Autumn certainly is the time when everybody in creation is preparing to slow down for winter. Humans are filling the pantry and root cellar (not to mention the freezer!), squirrels are burying acorns, trees shed their leaves, moles raid the last carrots in the garden, and butterflies and caterpillars prepare for hibernation. These processes are part of a huge network which sometimes gets ignored. The soil organisms, earthworms, centipedes – millions of tiny creatures – form a network supporting the garden.  Even moles are supposed to be a beneficial team aerating the soil. Trees support creation in many ways, as leaves fall and decompose to form new soil; butterflies, such as the mourning cloak, hide in the bark of the trees; and trees provide shelter when early winter storms buffet the forest.

At the A Rocha site in the Pembina Valley (Southern Manitoba), visitors witness all these processes of networking. We see how parts of creation support each other. The plant and animal communities here interact intimately. Our volunteer today (who is helping with roofing on the new Education Facility) on his drive onto the property noticed deer who were enjoying the warmer weather today and were out by the pond. On the bird front, birds who were away all summer have returned (some for a brief visit) including the slate-coloured dark-eyed junco, the pine grosbeak,  the blue jay, and the northern flicker.

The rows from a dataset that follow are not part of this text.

Lemma write_outcome txn i v s :
  mtx s = false ->
  write txn i v s =
    match active_transactions s !! txn with
    | None => (s, Ret false)
    | Some t =>
        let d := default (MkItem 0 0 0) (data_items s !! i) in
        if (start_ts t <? read_ts d) || (start_ts t <? write_ts d)
        then (set_held true (set_items (<[i := d]>) s), Hang)
        else (set_items (<[i := MkItem (read_ts d) (Z.max (write_ts d) (start_ts t)) v]>) s, Ret true)
    end.
Proof.
  intros Hm. unfold write, lock_guard at 1. cbn [held to_lockable]. rewrite Hm.
  cbn [set_held to_lockable active_transactions data_items].
  assert (Hs : MkTO (data_items s) (active_transactions s) false = s) by (destruct s; simpl in *; by subst).
  destruct (active_transactions s !! txn) as [t|]; [|simpl; by rewrite Hs]. cbv zeta.
  destruct ((start_ts t <? _) || (start_ts t <? _)); [done|].
  simpl. unfold set_items. simpl. by rewrite Hm, insert_insert_eq.
Qed.

(** The outcome of every access: an access by an unknown transaction, or a read of an unknown
    item, returns [false]; one that arrives too late (a read older than the last write, or a write
    older than the last read or write) calls [abort_transaction] under the mutex it holds and never
    returns; every other access returns [true] and moves the item's timestamps up to the
    transaction's. *)
Lemma timestamp_access_outcome (txn i v : Z) (s : TimestampOrdering) :
  mtx s = false ->
  snd (read txn i s) =
    match active_transactions s !! txn, data_items s !! i with
    | Some t, Some d => if decide (start_ts t < write_ts d) then Hang else Ret true
    | _, _ => Ret false
    end /\
  snd (write txn i v s) =
    match active_transactions s !! txn with
    | None => Ret false
    | Some t =>
        let d := default (MkItem 0 0 0) (data_items s !! i) in
        if decide (start_ts t < read_ts d \/ start_ts t < write_ts d) then Hang else Ret true
    end.
Proof.
  intros Hm. rewrite read_outcome, write_outcome by done. split.
  - destruct (active_transactions s !! txn) as [t|]; [|done].
    destruct (data_items s !! i) as [d|]; [|done].
    destruct (Z.ltb_spec (start_ts t) (write_ts d)); case_decide; (done || lia).
  - destruct (active_transactions s !! txn) as [t|]; [|done]. cbv zeta.
    destruct (Z.ltb_spec (start_ts t) (read_ts (default (MkItem 0 0 0) (data_items s !! i))));
    destruct (Z.ltb_spec (start_ts t) (write_ts (default (MkItem 0 0 0) (data_items s !! i))));
      case_decide; (done || lia).
Qed.

Lemma timestamp_access_outcome_witness :
  let s := fst (to_run [OBegin 1 100; OWrite 1 1 10; OBegin 2 50] make []) in
  snd (read 2 1 s) = Hang /\ snd (write 1 1 7 s) = Ret true.
Proof.
  intros s. assert (Hm : mtx s = false) by reflexivity. split.
  - rewrite (proj1 (timestamp_access_outcome 2 1 7 s Hm)). reflexivity.
  - rewrite (proj2 (timestamp_access_outcome 1 1 7 s Hm)). reflexivity.
Defined.

(** ** Serialisability *)

Lemma to_inv_same h s s' :
  to_inv h s -> data_items s' = data_items s -> mtx s' = false -> to_inv h s'.
Proof. intros [] Hd Hm. by constructor; rewrite ?Hd. Qed.

Lemma read_inv h s txn i :
  to_inv h s ->
  match read txn i s with
  | (s', Ret true) => to_inv (h ++ event_of (ORead txn i) s) s'
  | (s', Ret false) => to_inv h s'
  | _ => True
  end.
Proof.
  intros Hi. pose proof Hi as [Ho Hl Hr Hw Hv Hm]. rewrite read_outcome by done. cbn [event_of].
  destruct (active_transactions s !! txn) as [t|] eqn:Ht; [|done].
  destruct (data_items s !! i) as [d|] eqn:Hd; [|done].
  destruct (Z.ltb_spec (start_ts t) (write_ts d)) as [|Hge]; [done|].
  destruct (inv_grow h s (set_items (<[i := MkItem (Z.max (read_ts d) (start_ts t)) (write_ts d) (value d)]>) s) Hi)
    as [Hr' Hw'].
  { intros j e Hj. simpl. rewrite lookup_insert. case_decide as Hij; [subst j|exists e; split; [done|lia]].
    eexists. split; [done|]. simplify_eq/=. lia. }
  constructor.
  - apply StronglySorted_snoc; [done|]. apply Forall_forall. intros [t' j v'|t' j v'] Hin [Hj Hk];
      simpl in *; [by destruct Hk|]. subst j. destruct (Hw _ _ _ Hin) as (d' & Hd' & Hle).
    simplify_eq. lia.
  - apply legal_snoc; [done|]. intros t' j v' [= <- <- <-]. by apply Hv.
  - intros t' j v' Hin. apply elem_of_app in Hin as [Hin|Hin]; [by eapply Hr'|].
    apply list_elem_of_singleton in Hin as [= -> -> ->]. simpl. rewrite lookup_insert_eq.
    eexists. split; [done|]. simpl. lia.
  - intros t' j v' Hin. apply elem_of_app in Hin as [Hin|Hin]; [by eapply Hw'|].
    by apply list_elem_of_singleton in Hin.
  - intros j e. rewrite store_snoc. simpl. rewrite lookup_insert. case_decide as Hij; [|apply Hv].
    intros [= <-]. simpl. subst j. by apply Hv.
  - done.
Qed.

Lemma write_inv h s txn i v :
  to_inv h s ->
  match write txn i v s with
  | (s', Ret true) => to_inv (h ++ event_of (OWrite txn i v) s) s'
  | (s', Ret false) => to_inv h s'
  | _ => True
  end.
Proof.
  intros Hi. pose proof Hi as [Ho Hl Hr Hw Hv Hm]. rewrite write_outcome by done. cbn [event_of].
  destruct (active_transactions s !! txn) as [t|] eqn:Ht; [|done]. cbv zeta.
  set (d := default (MkItem 0 0 0) (data_items s !! i)).
  destruct (Z.ltb_spec (start_ts t) (read_ts d)) as [|Hge1]; [done|].
  destruct (Z.ltb_spec (start_ts t) (write_ts d)) as [|Hge2]; [done|]. cbn [orb].
  destruct (inv_grow h s (set_items (<[i := MkItem (read_ts d) (Z.max (write_ts d) (start_ts t)) v]>) s) Hi)
    as [Hr' Hw'].
  { intros j e Hj. simpl. rewrite lookup_insert. case_decide as Hij; [subst j|exists e; split; [done|lia]].
    eexists. split; [done|]. unfold d. rewrite Hj. simpl. lia. }
  constructor.
  - apply StronglySorted_snoc; [done|]. apply Forall_forall. intros [t' j v'|t' j v'] Hin [Hj Hk];
      simpl in *; subst j.
    + destruct (Hr _ _ _ Hin) as (d' & Hd' & Hle). unfold d in *. rewrite Hd' in *. simpl in *. lia.
    + destruct (Hw _ _ _ Hin) as (d' & Hd' & Hle). unfold d in *. rewrite Hd' in *. simpl in *. lia.
  - apply legal_snoc; [done|]. done.
  - intros t' j v' Hin. apply elem_of_app in Hin as [Hin|Hin]; [by eapply Hr'|].
    by apply list_elem_of_singleton in Hin.
  - intros t' j v' Hin. apply elem_of_app in Hin as [Hin|Hin]; [by eapply Hw'|].
    apply list_elem_of_singleton in Hin as [= -> -> ->]. simpl. rewrite lookup_insert_eq.
    eexists. split; [done|]. simpl. lia.
  - intros j e. rewrite store_snoc. simpl. rewrite !lookup_insert. case_decide as Hij; [|apply Hv].
    by intros [= <-].
  - done.
Qed.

Guests will arrive here in a few hours for a weiner roast following their hike in the Pembina Valley Provincial Park, so off I go!

~Bethany

Pembina Valley

P.S. The A Rocha garden is 95% preserved (or eaten), with 100 jars of tomato paste, tomato juice, apple juice, applesauce, pickles, relish, and beets as well as 50 lbs of potatoes, 150 lbs of carrots, and 25 squash squirreled away in the cellar (extra squash raised funds for the education programming). The freezer is also well-stocked with vegetables. Hurray! There are more beets and carrots to bring in before winter settles too definitively.